Megan, who asked that her age be omitted to protect her privacy, is an East Asian adoptee who came to the United States when she was 3 months old. She was adopted by white parents and grew up in a predominately white community.
"While Justice Barrett does have experience as an adoptive parent, she can't ever understand what it is like to be an adoptee. Like any other minority, adoptees are the only experts of what it means to be adopted. And so our voices must be centered in conversations around adoption.
"We need to be careful not to conflate abortion and adoption. Adoption is not a solution to abortion.

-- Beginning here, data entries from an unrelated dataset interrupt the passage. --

(** Looking a price up after its delta. *)
Lemma findIndex_apply_delta ts l d :
  StronglySorted in_order l ->
  if Qeq_bool (snd d) 0
  then findIndex (fun lv => Qeq_bool (price lv) (fst d)) (apply_delta cmp ts l d) = None
  else exists i,
    findIndex (fun lv => Qeq_bool (price lv) (fst d)) (apply_delta cmp ts l d) = Some i /\
    apply_delta cmp ts l d !! i =
      Some {| price := fst d; quantity := snd d; timestamp := ts |}.
Proof.
  intros Hl. destruct (Qeq_bool (snd d) 0) eqn:Hq.
  - destruct (findIndex _ (apply_delta cmp ts l d)) as [i|] eqn:Hi; [exfalso|reflexivity].
    apply findIndex_Some_lookup in Hi as (x & Hx & Hpx).
    apply list_elem_of_lookup_2 in Hx.
    apply elem_of_apply_delta in Hx as [[Hq' _]|[_ Hn]]; [congruence| |exact Hl].
    apply Hn, Qeq_bool_iff, Hpx.
  - assert (Hin : {| price := fst d; quantity := snd d; timestamp := ts |}
                    ∈ apply_delta cmp ts l d).
    { apply elem_of_apply_delta; [exact Hl|]. left. auto. }
    destruct (findIndex_is_Some (fun lv => Qeq_bool (price lv) (fst d)) _ _ Hin)
      as [i Hi]; [apply Qeq_bool_refl|].
    exists i. split; [exact Hi|].
    apply findIndex_Some_lookup in Hi as (x & Hx & Hpx). rewrite Hx. f_equal.
    apply list_elem_of_lookup_2 in Hx.
    apply elem_of_apply_delta in Hx as [[_ ->]|[_ Hn]]; [reflexivity| |exact Hl].
    exfalso. apply Hn, Qeq_bool_iff, Hpx.
Qed.
End SideAlgebra.

Lemma has_price_findIndex p l :
  has_price p l = true <->
  exists i, findIndex (fun lv => Qeq_bool (price lv) p) l = Some i.
Proof.
  split.
  - intros H. destruct (findIndex _ l) as [i|] eqn:Hi; [eauto|].
    apply findIndex_price_None in Hi. apply has_price_false in Hi. congruence.
  - intros [i Hi]. apply findIndex_Some_lookup in Hi as (x & Hx & Hp).
    unfold has_price. apply existsb_exists. exists x. split; [|exact Hp].
    apply list_elem_of_In. eapply list_elem_of_lookup_2. exact Hx.
Qed.
(** [isEmail] of express-validator, an external library. *)
Variable isEmail : string -> bool.

(** [app.post('/api/students', ...)], after [authenticateToken]. The list
    of validation messages in the 400 response is left out. *)
Definition post_students (form : student_form) (now : timestamp) (d : db) : response * db :=
  if negb (notEmpty (f_student_id form) && notEmpty (f_name form)
           && isEmail (field_text (f_email form)))
  then (mkResponse 400 (JObj [("errors", JArr [])]), d)
  else
    match insert_student (field_text (f_student_id form)) (field_text (f_name form))
                         (field_text (f_email form)) "" None now d with
    | SqlOk (id, d') => (res_json (JObj [("success", JBool true); ("id", JNum id)]), d')
    | SqlError ER_DUP_ENTRY => (res_error 400 "Student ID already exists", d)
    | SqlError _ => (res_error 500 "Failed to add student", d)
    end.

End Handlers.

(** [app.post('/api/students/with-photo', ...)], after [authenticateToken]
    and the upload middleware; [file] is the path of the stored photo
    ([req.file.path]), which the middleware has written to disk. The
    recognizer that is spawned after the insert runs outside this process. *)
Definition post_students_with_photo (form : student_form) (file : option string)
    (now : timestamp) (d : db) (fs : file_system) : response * db * file_system :=
  if negb (notEmpty (f_student_id form) && notEmpty (f_name form) && notEmpty (f_email form))
  then (res_error 400 "Student ID, name, and email are required", d, fs)
  else
    match file with
    | None => (res_error 400 "Photo is required", d, fs)
    | Some photoPath =>
        match insert_student (field_text (f_student_id form)) (field_text (f_name form))
                             (field_text (f_email form)) "" (Some photoPath) now d with
        | SqlOk (id, d') =>
            (res_json (JObj [("success", JBool true); ("id", JNum id);
                             ("message", JStr "Student added successfully with photo. Face encoding is being processed.")]),
             d', fs)
        | SqlError e =>
            let fs' := if existsSync photoPath fs then unlinkSync photoPath fs else fs in
            match e with
            | ER_DUP_ENTRY => (res_error 400 "Student ID already exists", d, fs')
            | _ => (res_error 500 "Failed to add student with photo", d, fs')
            end
        end
    end.
Lemma first_error_None fs data :
  first_error fs data = None <->
  forall g, g ∈ fs -> field_error g data = None.
Proof.
  induction fs as [|f fs IH]; cbn [first_error].
  - split; [|done]. intros _ g Hg. by apply elem_of_nil in Hg.
  - destruct (field_error f data) as [e'|] eqn:Hf.
    + split; [discriminate|]. intros Hall.
      rewrite Hall in Hf by left. discriminate.
    + rewrite IH. split.
      * intros Hall g [->|Hin]%elem_of_cons; auto.
      * intros Hall g Hin. apply Hall. by right.
Qed.

(** The record: what a store into one field does to the others. *)
Lemma Id_put f v t : Id (put f v t) = Id t.
Proof. by destruct f, v. Qed.

Lemma get_put_ne f g v t : f <> g -> get g (put f v t) = get g t.
Proof. by destruct f, v, g. Qed.

Lemma get_put_decode f s t : get f (put f (decode f s).1 t) = (decode f s).1.
Proof. by destruct f. Qed.

Lemma get_put_extract f data v b t :
  extract f data = Some (v, b) -> get f (put f v t) = v.
Proof.
  unfold extract. destruct (FindSubmatch _ _) as [m|]; [|discriminate].
  intros [= Hd]. pose proof (get_put_decode f (sub1 m) t) as Hg.
  by rewrite Hd in Hg.
Qed.

Lemma extract_fields_Id fs data t : Id (extract_fields fs data t).1 = Id t.
Proof.
  revert t. induction fs as [|f fs IH]; intros t; [reflexivity|].
  cbn [extract_fields]. destruct (extract f data) as [[v [|]]|]; cbn [fst].
  - apply Id_put.
  - rewrite IH. apply Id_put.
  - reflexivity.
Qed.

(** A field that is not in the list is not written. *)
Lemma extract_fields_get_notin fs data t g :
  g ∉ fs -> get g (extract_fields fs data t).1 = get g t.
Proof.
  revert t. induction fs as [|f fs IH]; intros t Hg; [reflexivity|].
  apply not_elem_of_cons in Hg as [Hne Hg].
  cbn [extract_fields]. destruct (extract f data) as [[v [|]]|]; cbn [fst].
  - by apply get_put_ne.
  - rewrite IH by done. by apply get_put_ne.
  - reflexivity.
Qed.

(** What the record holds when the extraction stops with an error. *)
Lemma extract_fields_stop fs data t t' e :
  NoDup fs ->
  extract_fields fs data t = (t', Some e) ->
  exists pre f post, fs = pre ++ f :: post
    /\ (forall g, g ∈ pre ->
          exists v, extract g data = Some (v, false) /\ get g t' = v)
    /\ (forall g, g ∉ pre -> g <> f -> get g t' = get g t)
    /\ ((e = not_found f /\ extract f data = None /\ get f t' = get f t)
        \/ (e = malformed f /\
            exists v, extract f data = Some (v, true) /\ get f t' = v)).
Proof.
  revert t. induction fs as [|f fs IH]; intros t Hnd; [discriminate|].
  apply NoDup_cons in Hnd as [Hf Hnd]. cbn [extract_fields].
  destruct (extract f data) as [[v [|]]|] eqn:Hx.
  - intros [= <- <-]. exists [], f, fs. split_and!; [done| | |].
    + intros g Hg. by apply elem_of_nil in Hg.
    + intros g _ Hne. by apply get_put_ne.
    + right. split; [done|]. exists v. split; [done|].
      by eapply get_put_extract.
  - intros Hrun. destruct (IH _ Hnd Hrun)
      as (pre & g & post & -> & Hpre & Hframe & Hstop).
    assert ((f ∉ pre) /\ f <> g) as [Hfpre Hfg].
    { rewrite elem_of_app, elem_of_cons in Hf. split; intros ?; apply Hf; auto. }
    exists (f :: pre), g, post. split_and!; [done| | |].
    + intros g' [->|Hin]%elem_of_cons; [|by apply Hpre].
      exists v. split; [done|].
      rewrite Hframe by done. by eapply get_put_extract.
    + intros g' [Hne Hnot]%not_elem_of_cons Hg'.
      rewrite Hframe by done. by apply get_put_ne.
    + destruct Hstop as [(-> & Hnone & Hget)|(-> & w & Hw & Hget)].
      * left. split_and!; [done..|].
        rewrite Hget. by apply get_put_ne.
      * right. split; [done|]. by exists w.
  - intros [= <- <-]. exists [], f, fs. split_and!; [done| |done|].
    + intros g Hg. by apply elem_of_nil in Hg.
    + left. done.
Qed.

Lemma NoDup_fields : NoDup fields.
Proof. compute_done. Qed.

(** What the record holds when every field is extracted. *)
Lemma extract_fields_all fs data t t' :
  NoDup fs ->
  extract_fields fs data t = (t', None) ->
  forall g, g ∈ fs ->
    exists v, extract g data = Some (v, false) /\ get g t' = v.
Proof.
  revert t. induction fs as [|f fs IH]; intros t Hnd Hrun g Hg.
  { by apply elem_of_nil in Hg. }
  apply NoDup_cons in Hnd as [Hf Hnd]. cbn [extract_fields] in Hrun.
  destruct (extract f data) as [[v [|]]|] eqn:Hx; [discriminate| |discriminate].
  apply elem_of_cons in Hg as [->|Hg]; [|by eapply IH].
  exists v. split; [done|].
  pose proof (extract_fields_get_notin fs data (put f v t) f Hf) as Hget.
  rewrite Hrun in Hget. cbn [fst] in Hget. rewrite Hget.
  by eapply get_put_extract.
Qed.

It is quite frustrating to me, as an adoptee personally, to see and hear that argument. At the same time we need to have a conversation about adoption and the need for adoption reform, and we need to be having that conversation separate from the abortion conversation.
"Adoptees are not here as a solution. We are a community of folks who have gone through a very significant experience. And so to use us as a 'solution' is an insult to our community, honestly."